→ **What the task requires**
Find the line in the entries below that contains "From Stdlib Require". Repeat it exactly, and every line after it through the line that contains "Definition demo_group_file (name".
== Segment start ==
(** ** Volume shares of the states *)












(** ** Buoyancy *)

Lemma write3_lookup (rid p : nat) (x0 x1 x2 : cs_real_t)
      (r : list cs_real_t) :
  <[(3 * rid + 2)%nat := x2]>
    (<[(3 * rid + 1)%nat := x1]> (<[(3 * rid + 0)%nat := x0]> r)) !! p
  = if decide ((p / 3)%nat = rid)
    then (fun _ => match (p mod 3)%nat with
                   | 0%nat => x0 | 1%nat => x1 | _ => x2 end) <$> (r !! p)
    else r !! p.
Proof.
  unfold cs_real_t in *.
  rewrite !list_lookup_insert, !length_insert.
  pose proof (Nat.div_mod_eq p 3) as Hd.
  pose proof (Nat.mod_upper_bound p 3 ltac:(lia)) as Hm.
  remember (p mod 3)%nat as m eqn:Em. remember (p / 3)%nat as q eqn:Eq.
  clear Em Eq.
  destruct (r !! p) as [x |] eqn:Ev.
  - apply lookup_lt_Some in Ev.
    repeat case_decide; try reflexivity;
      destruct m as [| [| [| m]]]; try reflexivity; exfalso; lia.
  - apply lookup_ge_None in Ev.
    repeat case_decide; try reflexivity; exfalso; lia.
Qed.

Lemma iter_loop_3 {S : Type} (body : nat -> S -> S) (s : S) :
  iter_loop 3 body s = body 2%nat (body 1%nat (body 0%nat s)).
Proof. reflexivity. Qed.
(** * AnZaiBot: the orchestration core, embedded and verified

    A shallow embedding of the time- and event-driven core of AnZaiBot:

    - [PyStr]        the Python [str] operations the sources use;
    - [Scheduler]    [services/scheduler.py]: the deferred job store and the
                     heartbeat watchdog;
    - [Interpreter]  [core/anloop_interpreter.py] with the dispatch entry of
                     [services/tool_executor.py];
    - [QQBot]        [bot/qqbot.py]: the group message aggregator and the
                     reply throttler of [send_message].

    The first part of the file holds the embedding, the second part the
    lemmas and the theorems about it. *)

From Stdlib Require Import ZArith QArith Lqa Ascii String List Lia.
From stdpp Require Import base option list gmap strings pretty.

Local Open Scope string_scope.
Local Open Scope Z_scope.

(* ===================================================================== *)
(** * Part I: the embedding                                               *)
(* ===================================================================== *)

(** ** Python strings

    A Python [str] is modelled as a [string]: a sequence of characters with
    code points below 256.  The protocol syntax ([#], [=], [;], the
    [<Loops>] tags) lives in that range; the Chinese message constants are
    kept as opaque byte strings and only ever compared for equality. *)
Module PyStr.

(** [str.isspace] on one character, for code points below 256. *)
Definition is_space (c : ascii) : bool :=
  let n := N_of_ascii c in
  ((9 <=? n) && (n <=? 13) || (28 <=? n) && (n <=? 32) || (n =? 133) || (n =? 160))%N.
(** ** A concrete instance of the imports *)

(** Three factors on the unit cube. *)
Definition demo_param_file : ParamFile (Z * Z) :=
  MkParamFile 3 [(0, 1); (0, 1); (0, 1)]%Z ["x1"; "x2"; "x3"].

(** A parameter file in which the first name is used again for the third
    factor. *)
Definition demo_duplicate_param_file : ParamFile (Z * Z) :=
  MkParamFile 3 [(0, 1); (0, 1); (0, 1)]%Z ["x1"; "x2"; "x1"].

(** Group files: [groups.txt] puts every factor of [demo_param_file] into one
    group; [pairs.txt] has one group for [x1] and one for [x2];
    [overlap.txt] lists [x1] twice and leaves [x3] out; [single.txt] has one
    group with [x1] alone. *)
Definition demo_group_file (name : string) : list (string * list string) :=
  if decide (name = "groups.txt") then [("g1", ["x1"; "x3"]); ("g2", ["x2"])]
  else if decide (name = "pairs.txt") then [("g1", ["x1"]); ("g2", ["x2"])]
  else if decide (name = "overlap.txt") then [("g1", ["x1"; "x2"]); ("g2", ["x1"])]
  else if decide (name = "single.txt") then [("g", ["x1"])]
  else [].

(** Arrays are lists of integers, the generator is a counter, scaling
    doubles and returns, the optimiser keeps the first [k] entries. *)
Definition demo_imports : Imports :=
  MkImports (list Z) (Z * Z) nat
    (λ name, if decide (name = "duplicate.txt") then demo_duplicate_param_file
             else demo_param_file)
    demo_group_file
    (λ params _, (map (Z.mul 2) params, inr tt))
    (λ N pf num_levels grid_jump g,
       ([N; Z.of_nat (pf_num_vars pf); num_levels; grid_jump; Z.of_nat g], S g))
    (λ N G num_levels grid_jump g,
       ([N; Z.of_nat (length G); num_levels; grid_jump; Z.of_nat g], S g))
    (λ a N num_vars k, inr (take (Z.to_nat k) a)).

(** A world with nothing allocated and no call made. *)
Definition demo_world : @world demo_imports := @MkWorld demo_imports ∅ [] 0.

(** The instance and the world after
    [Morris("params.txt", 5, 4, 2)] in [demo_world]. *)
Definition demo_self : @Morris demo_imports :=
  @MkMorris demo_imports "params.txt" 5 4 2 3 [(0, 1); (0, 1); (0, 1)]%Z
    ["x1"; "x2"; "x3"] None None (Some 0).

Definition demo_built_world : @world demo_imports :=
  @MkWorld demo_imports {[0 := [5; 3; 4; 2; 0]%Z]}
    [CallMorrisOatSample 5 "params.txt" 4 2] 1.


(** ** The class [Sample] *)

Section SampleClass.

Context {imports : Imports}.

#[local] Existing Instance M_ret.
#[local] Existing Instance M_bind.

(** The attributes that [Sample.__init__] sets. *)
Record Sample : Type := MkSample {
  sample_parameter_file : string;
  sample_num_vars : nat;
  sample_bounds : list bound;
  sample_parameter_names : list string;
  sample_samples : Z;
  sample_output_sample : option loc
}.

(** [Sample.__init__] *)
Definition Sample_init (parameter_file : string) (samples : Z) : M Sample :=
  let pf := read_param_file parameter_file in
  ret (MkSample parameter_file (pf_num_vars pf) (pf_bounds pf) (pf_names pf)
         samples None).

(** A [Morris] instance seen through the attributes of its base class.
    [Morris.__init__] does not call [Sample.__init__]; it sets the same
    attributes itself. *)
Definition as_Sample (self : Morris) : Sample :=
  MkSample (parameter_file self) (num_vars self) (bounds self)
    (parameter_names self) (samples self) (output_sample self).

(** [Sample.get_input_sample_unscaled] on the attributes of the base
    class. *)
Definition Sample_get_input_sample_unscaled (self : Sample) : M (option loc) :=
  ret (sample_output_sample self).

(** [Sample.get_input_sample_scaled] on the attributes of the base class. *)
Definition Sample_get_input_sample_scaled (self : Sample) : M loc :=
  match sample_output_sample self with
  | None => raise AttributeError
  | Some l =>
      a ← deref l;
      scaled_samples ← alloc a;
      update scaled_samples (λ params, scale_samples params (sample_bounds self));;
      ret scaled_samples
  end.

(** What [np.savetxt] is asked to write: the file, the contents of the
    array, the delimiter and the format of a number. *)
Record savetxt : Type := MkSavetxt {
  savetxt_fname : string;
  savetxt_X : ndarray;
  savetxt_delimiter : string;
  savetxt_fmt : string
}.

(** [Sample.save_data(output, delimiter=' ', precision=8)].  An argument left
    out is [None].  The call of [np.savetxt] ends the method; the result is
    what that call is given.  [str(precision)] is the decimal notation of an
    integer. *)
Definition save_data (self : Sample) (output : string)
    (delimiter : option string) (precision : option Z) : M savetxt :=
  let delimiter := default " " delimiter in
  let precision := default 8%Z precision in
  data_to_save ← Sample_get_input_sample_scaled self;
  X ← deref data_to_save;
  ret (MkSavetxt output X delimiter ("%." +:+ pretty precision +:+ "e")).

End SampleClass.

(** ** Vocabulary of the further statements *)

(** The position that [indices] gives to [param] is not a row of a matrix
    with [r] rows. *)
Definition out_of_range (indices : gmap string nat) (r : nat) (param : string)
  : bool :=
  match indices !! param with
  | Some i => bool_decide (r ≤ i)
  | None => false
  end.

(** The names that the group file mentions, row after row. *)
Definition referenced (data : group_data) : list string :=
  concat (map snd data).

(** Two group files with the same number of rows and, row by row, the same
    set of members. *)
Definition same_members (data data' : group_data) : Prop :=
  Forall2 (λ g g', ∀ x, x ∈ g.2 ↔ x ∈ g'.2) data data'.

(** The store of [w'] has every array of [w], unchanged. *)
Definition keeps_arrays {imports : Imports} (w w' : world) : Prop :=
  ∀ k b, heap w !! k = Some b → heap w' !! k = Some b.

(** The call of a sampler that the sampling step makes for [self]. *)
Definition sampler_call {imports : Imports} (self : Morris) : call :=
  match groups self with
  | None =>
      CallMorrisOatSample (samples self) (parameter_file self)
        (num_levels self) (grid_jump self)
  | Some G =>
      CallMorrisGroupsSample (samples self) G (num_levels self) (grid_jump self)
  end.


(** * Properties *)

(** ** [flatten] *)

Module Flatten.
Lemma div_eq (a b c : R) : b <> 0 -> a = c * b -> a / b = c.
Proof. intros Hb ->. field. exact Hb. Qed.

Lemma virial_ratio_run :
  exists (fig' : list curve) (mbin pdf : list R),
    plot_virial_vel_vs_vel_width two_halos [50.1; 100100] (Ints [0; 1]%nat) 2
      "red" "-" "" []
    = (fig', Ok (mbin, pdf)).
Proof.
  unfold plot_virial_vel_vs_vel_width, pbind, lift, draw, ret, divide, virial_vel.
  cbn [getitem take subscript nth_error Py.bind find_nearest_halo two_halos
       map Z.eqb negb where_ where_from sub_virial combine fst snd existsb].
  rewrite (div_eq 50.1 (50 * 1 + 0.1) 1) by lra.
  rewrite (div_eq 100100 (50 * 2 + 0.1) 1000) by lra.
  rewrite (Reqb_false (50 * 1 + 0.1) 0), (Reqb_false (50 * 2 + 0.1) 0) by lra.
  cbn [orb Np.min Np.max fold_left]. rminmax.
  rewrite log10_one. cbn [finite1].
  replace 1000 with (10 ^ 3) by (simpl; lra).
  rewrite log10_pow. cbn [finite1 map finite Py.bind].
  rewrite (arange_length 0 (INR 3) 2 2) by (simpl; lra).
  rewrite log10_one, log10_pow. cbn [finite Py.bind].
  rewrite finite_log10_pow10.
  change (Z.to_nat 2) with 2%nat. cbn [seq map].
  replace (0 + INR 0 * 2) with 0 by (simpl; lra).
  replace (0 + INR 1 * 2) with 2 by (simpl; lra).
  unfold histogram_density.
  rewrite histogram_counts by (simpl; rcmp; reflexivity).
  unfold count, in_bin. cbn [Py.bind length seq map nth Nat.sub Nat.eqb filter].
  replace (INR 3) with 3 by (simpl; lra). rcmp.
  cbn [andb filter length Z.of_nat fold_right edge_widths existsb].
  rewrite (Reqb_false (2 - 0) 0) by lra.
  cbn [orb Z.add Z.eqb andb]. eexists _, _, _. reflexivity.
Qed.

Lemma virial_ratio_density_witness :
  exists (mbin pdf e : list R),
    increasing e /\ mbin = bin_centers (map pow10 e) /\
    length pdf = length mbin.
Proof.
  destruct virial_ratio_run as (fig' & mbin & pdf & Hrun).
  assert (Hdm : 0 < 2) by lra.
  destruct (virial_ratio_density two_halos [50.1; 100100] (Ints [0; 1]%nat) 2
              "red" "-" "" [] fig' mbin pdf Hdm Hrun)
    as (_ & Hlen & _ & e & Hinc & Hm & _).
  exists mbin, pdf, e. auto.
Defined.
== Segment end ==
→ **Written answer**
From Stdlib Require Import ZArith QArith Lqa Ascii String List Lia.
From stdpp Require Import base option list gmap strings pretty.

Local Open Scope string_scope.
Local Open Scope Z_scope.

(* ===================================================================== *)
(** * Part I: the embedding                                               *)
(* ===================================================================== *)

(** ** Python strings

    A Python [str] is modelled as a [string]: a sequence of characters with
    code points below 256.  The protocol syntax ([#], [=], [;], the
    [<Loops>] tags) lives in that range; the Chinese message constants are
    kept as opaque byte strings and only ever compared for equality. *)
Module PyStr.

(** [str.isspace] on one character, for code points below 256. *)
Definition is_space (c : ascii) : bool :=
  let n := N_of_ascii c in
  ((9 <=? n) && (n <=? 13) || (28 <=? n) && (n <=? 32) || (n =? 133) || (n =? 160))%N.
(** ** A concrete instance of the imports *)

(** Three factors on the unit cube. *)
Definition demo_param_file : ParamFile (Z * Z) :=
  MkParamFile 3 [(0, 1); (0, 1); (0, 1)]%Z ["x1"; "x2"; "x3"].

(** A parameter file in which the first name is used again for the third
    factor. *)
Definition demo_duplicate_param_file : ParamFile (Z * Z) :=
  MkParamFile 3 [(0, 1); (0, 1); (0, 1)]%Z ["x1"; "x2"; "x1"].

(** Group files: [groups.txt] puts every factor of [demo_param_file] into one
    group; [pairs.txt] has one group for [x1] and one for [x2];
    [overlap.txt] lists [x1] twice and leaves [x3] out; [single.txt] has one
    group with [x1] alone. *)
Definition demo_group_file (name : string) : list (string * list string) :=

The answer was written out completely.